Fluentd in Kubernetes DaemonSet selectively parsing different logs
So the basic architecture is a Fluentd DaemonSet scrapping Docker logs from pods setup by following this blog post, which in the end makes use of these resources.
I have multiple pods and services running in the Cluster and I can't control their log format. However I do have control over the services I'm working on and I would like to have them use a JSON output format that is compatible with Logstash (key-value).
Now I don't know if there's a way to selectively parse certain logs through this extra step, because some of the services won't have these log format. Of course I want this data to be accessible to Elasticsearch/Kibana for data visualization.
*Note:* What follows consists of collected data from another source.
Lemma load_ph_run ip bs sz c k l e off : img sz c k l -> x_file e ip bs -> - 2 ^ 31 <= off < 2 ^ 31 ->
  exists ok sz' k' l' e' c', load_ph pt ip sz off (xs k e) = Ret (ok, sz') (xs k' e') /\ x_file e' ip bs /\ img sz' c' k' l' /\
    (ok = true -> 0 <= off /\ off + PROGHDR <= Z.of_nat (length bs) /\ forall n szf cf, loads bs n (off + PROGHDR) sz' c' szf cf -> loads bs (S n) off sz c szf cf).
Proof using All.
  intros Him Hfile Hoff. unfold load_ph. destruct (x_bytes _ _ _ Hfile) as [Hby Hlen].
  assert (Hu : 0 <= u32 off < 2 ^ 32 /\ (u32 off < 2 ^ 31 -> u32 off = off)) by (unfold u32; dlia). destruct Hu as [Hu Hu'].
  destruct (x_local_ok ip bs (u32 off) PROGHDR k e Hfile Hu ltac:(closed)) as (r & ys & e1 & Er & Hf1 & Hr). rewrite (bind_ret_l _ _ _ _ _ (xenv _ _ _ _ _ _ Er)).
  destruct (Z.eqb_spec r PROGHDR) as [->|]; cbn [negb]; [|exists false, sz, k, l, e1, c; split; [reflexivity|]; split; [exact Hf1|]; split; [exact Him|discriminate]].
  destruct (Hr eq_refl) as [Hend ->]. unfold PROGHDR in Hend. assert (Eo : u32 off = off) by (apply Hu'; lia). rewrite Eo in *. clear Hu' Eo. fold (header bs off). set (ph := header bs off).
  assert (Hfail : exists ok sz' k' l' e' c', Ret (false, sz) (xs k e1) = Ret (ok, sz') (xs k' e') /\ x_file e' ip bs /\ img sz' c' k' l' /\
    (ok = true -> 0 <= off /\ off + PROGHDR <= Z.of_nat (length bs) /\ forall n szf cf, loads bs n (off + PROGHDR) sz' c' szf cf -> loads bs (S n) off sz c szf cf)).
  { exists false, sz, k, l, e1, c. split; [reflexivity|]. split; [exact Hf1|]. split; [exact Him|discriminate]. }
  destruct (Z.eqb_spec (ph_type ph) ELF_PROG_LOAD) as [Ht|Ht]; cbn [negb].
  2:{ exists true, sz, k, l, e1, c. split; [reflexivity|]. split; [exact Hf1|]. split; [exact Him|]. intros _. unfold PROGHDR. split; [lia|]. split; [lia|].
      intros n szf cf Hl. apply loads_other; [unfold PROGHDR; lia|exact Ht|exact Hl]. }
  assert (Hby' : Forall (fun b => 0 <= b < 256) (take (Z.to_nat PROGHDR) (drop (Z.to_nat off) bs))) by (apply Forall_take, Forall_drop, Hby).
  assert (Hranges : 0 <= ph_filesz ph < 2 ^ 64 /\ 0 <= ph_memsz ph < 2 ^ 64 /\ 0 <= ph_vaddr ph < 2 ^ 64).
  { split; [|split]; apply (field_range _ _ 8 Hby'). } destruct Hranges as (Gf & Gm & Gv).
  destruct (Z.ltb_spec (ph_memsz ph) (ph_filesz ph)); [exact Hfail|].
  destruct (Z.ltb_spec (u64 (ph_vaddr ph + ph_memsz ph)) (ph_vaddr ph)); [exact Hfail|].
  assert (Hw : u64 (ph_vaddr ph + ph_memsz ph) = ph_vaddr ph + ph_memsz ph) by wrap_lia. rewrite Hw in *.
  unfold PGSIZE. destruct (Z.eqb_spec (ph_vaddr ph mod 4096) 0) as [Hal|]; cbn [negb]; [|exact Hfail].
  destruct (image_alloc trampoline tf pt k0 l0 scratch _ sz c k l (ph_vaddr ph + ph_memsz ph) (flags2perm (ph_flags ph)) Him) as (r & k1 & l1 & Ea & Hr1);
    [wrap_lia|apply flags2perm_range|intros va p _; apply leaf_user, flags2perm_range|]. rewrite (bind_ret_l _ _ _ _ _ (xmem _ _ _ _ _ Ea)).
  destruct Hr1 as [[-> Him1]|(Hr0 & -> & Him1 & _)].
  { exists false, sz, k1, l1, e1, c. split; [reflexivity|]. split; [exact Hf1|]. split; [exact Him1|discriminate]. }
  set (sz1 := Z.max sz (ph_vaddr ph + ph_memsz ph)) in *. destruct (Z.eqb_spec sz1 0) as [|_]; [contradiction|].
  pose proof (us_size _ _ _ _ _ _ (im_space _ _ _ _ _ _ _ _ _ _ _ Him1)) as Hsz1. destruct (image_bound _ _ _ _ _ _ _ _ _ _ _ Him1) as [B1 _].
  destruct (PGROUNDUP_range sz1 Hsz1) as (P1 & _). change (4096 * NPAGES) with 2281701376 in B1.
  assert (Hfs : u32 (ph_filesz ph) = ph_filesz ph) by (apply u32_small; lia). rewrite Hfs.
  destruct (loadseg_run sz1 (ph_vaddr ph) ip bs (u32 (ph_off ph)) (ph_filesz ph) (grown sz c) k1 l1 e1) as (r & k2 & l2 & e2 & c2 & El & Hf2 & Him2 & Hr2);
    auto; try lia; [apply u32_bound|]. rewrite (bind_ret_l _ _ _ _ _ El).
  destruct Hr2 as [->|(-> & Hin & ->)]; cbn [Z.ltb Z.compare].
  - exists false, sz1, k2, l2, e2, c2. split; [reflexivity|]. split; [exact Hf2|]. split; [exact Him2|discriminate].
  - eexists true, sz1, k2, l2, e2, _. split; [reflexivity|]. split; [exact Hf2|]. split; [exact Him2|]. intros _. unfold PROGHDR. split; [lia|]. split; [lia|].
    intros n szf cf Hl. apply loads_segment; [unfold PROGHDR; lia|exact Ht| |exact Hl]. fold ph. split_and!; auto; first [lia|wrap_lia].
Qed.
(** What [copyinstr] does to memory. *)
Record string_copied (dst srcva max r : Z) (s : kst) (l : list Z) (s' : kst) : Prop := {
  sc_space : space s' l;
  sc_same : unchanged TRAPFRAME root s s';
  sc_end : kend s' = kend s;
  sc_frame : forall x, ~ dst <= x < dst + max -> phys s' x = phys s x;
  sc_result : r = -1 \/ r = 0 /\ exists str, user_string root s srcva str /\ Z.of_nat (length str) < max /\ cstr (phys s') dst str
}.

Lemma string_failed dst srcva max s l : space s l -> string_copied dst srcva max (-1) s l s.
Proof. intros Hs. split; auto using unchanged_refl. Qed.

Lemma cstr_intro m str : forall a, (forall i c, str !! i = Some c -> c <> 0 /\ m (a + Z.of_nat i) = c) -> m (a + Z.of_nat (length str)) = 0 -> cstr m a str.
Proof.
  induction str as [|c str IH]; intros a H H0; cbn [cstr]; [rewrite Z.add_0_r in H0; exact H0|]. destruct (H 0%nat c eq_refl) as [H1 H2]. rewrite Z.add_0_r in H2.
  split; [exact H1|]. split; [exact H2|]. apply IH.
  - intros i d Hi. destruct (H (S i) d Hi) as [H3 H4]. split; [exact H3|]. rewrite <- H4. f_equal. lia.
  - rewrite <- H0. f_equal. simpl. lia.
Qed.

Lemma cstr_elim m str : forall a, cstr m a str -> (forall i c, str !! i = Some c -> c <> 0 /\ m (a + Z.of_nat i) = c) /\ m (a + Z.of_nat (length str)) = 0.
Proof.
  induction str as [|c str IH]; intros a H; cbn [cstr] in H; [rewrite Z.add_0_r; split; [intros i d Hi; discriminate|exact H]|].
  destruct H as (H1 & H2 & H3). destruct (IH _ H3) as [H4 H5]. split.
  - intros [|i] d Hi; simpl in Hi; [injection Hi as <-; rewrite Z.add_0_r; auto|]. destruct (H4 i d Hi) as [H6 H7]. split; [exact H6|]. rewrite <- H7. f_equal. lia.
  - rewrite <- H5. f_equal. simpl. lia.
Qed.

(** A string that goes on in the next page. *)
Lemma join_strings s s1 srcva dst m' m2 str str2 : unchanged TRAPFRAME root s s1 -> 0 <= srcva ->
  (forall i c, str !! i = Some c -> c <> 0 /\ m' (dst + Z.of_nat i) = c /\ umem (phys s) root (srcva + Z.of_nat i) = Some c) ->
  (forall x, x < dst + Z.of_nat (length str) -> m2 x = m' x) ->
  user_string root s1 (srcva + Z.of_nat (length str)) str2 -> cstr m2 (dst + Z.of_nat (length str)) str2 ->
  user_string root s srcva (str ++ str2) /\ cstr m2 dst (str ++ str2).
Proof.
  intros Hu H0 Hc Hm (U1 & U2 & U3 & U4) Hs. destruct (cstr_elim _ _ _ Hs) as [C1 C2]. unfold user_string. rewrite length_app, Nat2Z.inj_add, Z.add_assoc.
  assert (Hlow : forall i c, str2 !! i = Some c -> 0 <= srcva + Z.of_nat (length str) + Z.of_nat i < TRAPFRAME) by (intros i c Hi; apply lookup_lt_Some in Hi; lia).
  assert (Hj : forall i c, (str ++ str2) !! i = Some c -> str !! i = Some c \/ str2 !! (i - length str)%nat = Some c /\ Z.of_nat i = Z.of_nat (length str) + Z.of_nat (i - length str)).
  { intros i c Hi. apply lookup_app_Some in Hi as [Hi|[Hl Hi]]; [auto|]. right. split; [exact Hi|lia]. }
  split; [split; [|split; [|lia]]|apply cstr_intro].
  - intros i c Hi. destruct (Hj i c Hi) as [H|[H E]]; [destruct (Hc i c H) as (? & _ & ?); auto|]. destruct (U1 _ c H) as [N1 N2]. split; [exact N1|].
    rewrite E, Z.add_assoc, <- (uc_umem _ _ _ _ Hu) by (apply (Hlow _ c H)). exact N2.
  - rewrite <- (uc_umem _ _ _ _ Hu) by lia. exact U2.
  - intros i c Hi. destruct (Hj i c Hi) as [H|[H E]].
    + destruct (Hc i c H) as (N1 & N2 & _). split; [exact N1|]. rewrite Hm; [exact N2|]. apply lookup_lt_Some in H. lia.
    + destruct (C1 _ c H) as [N1 N2]. split; [exact N1|]. rewrite E, Z.add_assoc. exact N2.
  - rewrite length_app, Nat2Z.inj_add, Z.add_assoc. exact C2.
Qed.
Example JSON formatted log (Rails app deployed): 
Example non JSON formatted log (CI/CD service): 
The Fluentd specific configs are found on this file
Any help/suggestions are greatly appreciated
EDIT 1: More details provided
So the problem here is that a JSON log is extracted through the following steps
# JSON Log Example
{"log":"2014/09/25 21:15:03 Got request with path wombat\n", "stream":"stderr", "time":"2014-09-25T21:15:03.499185026Z"}The logs are being read from the docker logs in each node using tail type:
<source>
@id fluentd-containers.log
@type tail
path /var/log/containers/*.log
pos_file /var/log/es-containers.log.pos
tag raw.kubernetes.*
read_from_head true
<parse>
@type multi_format
<pattern>
format json
time_key time
time_format %Y-%m-%dT%H:%M:%S.%NZ
</pattern>
<pattern>
format /^(?<time>.+) (?<stream>stdout|stderr) [^ ]* (?<log>.*)$/
time_format %Y-%m-%dT%H:%M:%S.%N%:z
</pattern>
</parse>
</source>Kubernetes metadata plugin adds extra data
{
"log":"2014/09/25 21:15:03 Got request with path wombat\n",
"stream":"stderr",
"time":"2014-09-25T21:15:03.499185026Z",
"kubernetes": {
"namespace": "default",
"pod_name": "synthetic-logger-0.25lps-pod",
"container_name": "synth-lgr"
},
"docker": {
"container_id": "997599971ee6366d4a5920d25b79286ad45ff37a74494f262e3bc98d909d0a7b"
}
}
However, I have a log that looks like the following:
{"method":"GET","path":"/","format":"html","controller":"HomeController","action":"index","status":200,"duration":1922.45,"view":1912.5,"db":883.41,"request_ip":"127.0.0.1","@timestamp":"2018-09-20T16:43:17.322Z","@version":"1","message":"[200] GET / (HomeController#index)"}And the problem with this is that the entire log will be "jammed" inside the "log" field, as you can see in the first screenshot posted above. I would guess that with kubernetes metadata it would be something like:
{
"log":"{"method":"GET","path":"/","format":"html","controller":"HomeController","action":"index","status":200,"duration":1922.45,"view":1912.5,"db":883.41,"request_ip":"127.0.0.1","@timestamp":"2018-09-20T16:43:17.322Z","@version":"1","message":"[200] GET / (HomeController#index)"}",
"stream":"stdout",
"time":"2014-09-25T21:15:03.499185026Z",
"kubernetes": {
"namespace": "default",
"pod_name": "rails-pod",
"container_name": "rails-app"
},
"docker": {
"container_id": "801599971ee6366d4a5921f25b79286ad45ff37a74494f260c3bc98d909d0a7b"
}
}
I'm looking for a way to filter/parse/extract that data into something similar to this:
{
"rails-log": {
"method": "GET",
"path": "/",
"format": "html",
"controller": "HomeController",
"action": "index",
...
"message": "[200] GET / (HomeController#index)"
},
"stream":"stdout",
"time":"2014-09-25T21:15:03.499185026Z",
"kubernetes": {
"namespace": "default",
"pod_name": "rails-pod",
"container_name": "rails-app"
},
"docker": {
"container_id": "801599971ee6366d4a5921f25b79286ad45ff37a74494f260c3bc98d909d0a7b"
}
}
I have a feeling this can be achieved by a parse/filtering, I'm just unsure of how to go about putting this inside the fluentd configs (complete current configs found here)
After the Kubernetes plugin executes (adds kubernetes specific metadata to the "payload") I can select (in Kibana) the logs from my specific service by doing a query with a filter: kubernetes.labels.app is '<service_name>'. Therefore this leads me to believe there's a way to make a "conditional extraction/transformation" of the "log" field into something I can work with.